(** * Delivery-guarantee core of the stream processor: a shallow embedding

    The development follows the Go sources:
    - [Branch]      : internal/impl/pure/processor_branch.go
                      (alignBranchResult, createResult, overlayResult,
                      ProcessMessage);
    - [AsyncWriter] : the async sink driver (injectSpans, loop, connectLoop,
                      writerLoop);
    - [AutoRetry]   : the auto-retry nack buffer, whose implementation file is
                      not part of the sources at hand and is modelled from the
                      specification and the test suites;
    - [AsyncWriterLifecycle] : loop, Consume and Connected of the driver,
                      and the counters it keeps;
    - [BTLS]        : the tls package (Config.Get, ClientCertConfig.Load);
    - [Websocket]   : internal/impl/io/output_websocket.go;
    - [Tracing], [SpanReader] : the tracing package and
                      internal/component/input/span/reader.go.

    Metrics, logging and tracing calls are kept only where a statement
    refers to them. *)

From stdpp Require Import base option list relations gmap strings sorting.
From Stdlib Require Import Lia.

Open Scope string_scope.
Open Scope list_scope.
Open Scope stdpp_scope.
Open Scope nat_scope.

(** ** Errors

    Go errors are compared by identity against the sentinels of the
    [component] package; formatted errors keep their arguments. *)
Inductive error : Type :=
| ErrNotConnected                       (* component.ErrNotConnected *)
| ErrTypeClosed                         (* component.ErrTypeClosed *)
| ErrTimeout                            (* component.ErrTimeout *)
| ErrAlreadyStarted                     (* component.ErrAlreadyStarted *)
| ErrNew (msg : string)                 (* errors.New(msg) *)
| ErrWrap (pre : string) (e : error)    (* fmt.Errorf(pre ++ ": %w", e) *)
| ErrAlign (rLen pLen : nat)            (* alignBranchResult's count error *)
| ErrDiverged (act exp : nat).          (* overlayResult's count error *)

#[global] Instance error_eq_dec : EqDecision error.
Proof. solve_decision. Defined.

(** ** Parts and batches *)

(** Modelled from the spec: the message package (Part, Batch) is not among
    the sources.  A part carries a byte payload and an error slot; the
    [tags] are the Sort-Group tokens (group, original index) attached to it,
    newest first.  Parts have value semantics: a copy equals its original. *)
Record part : Type := mkPart {
  data    : string;
  errslot : option error;
  tags    : list (nat * nat)
}.

#[global] Instance part_eq_dec : EqDecision part.
Proof. solve_decision. Defined.

Abbreviation batch := (list part).

Definition NewPart (s : string) : part := mkPart s None [].
Definition QuickBatch (l : list string) : batch := NewPart <$> l.
Definition GetAllBytes (b : batch) : list string := data <$> b.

━━━

◆ YOUR ASSIGNMENT ◆
What is the number of lines in the data holding the word "mkPart"? Reply with that number only.

◆ YOUR RESPONSE ◆
2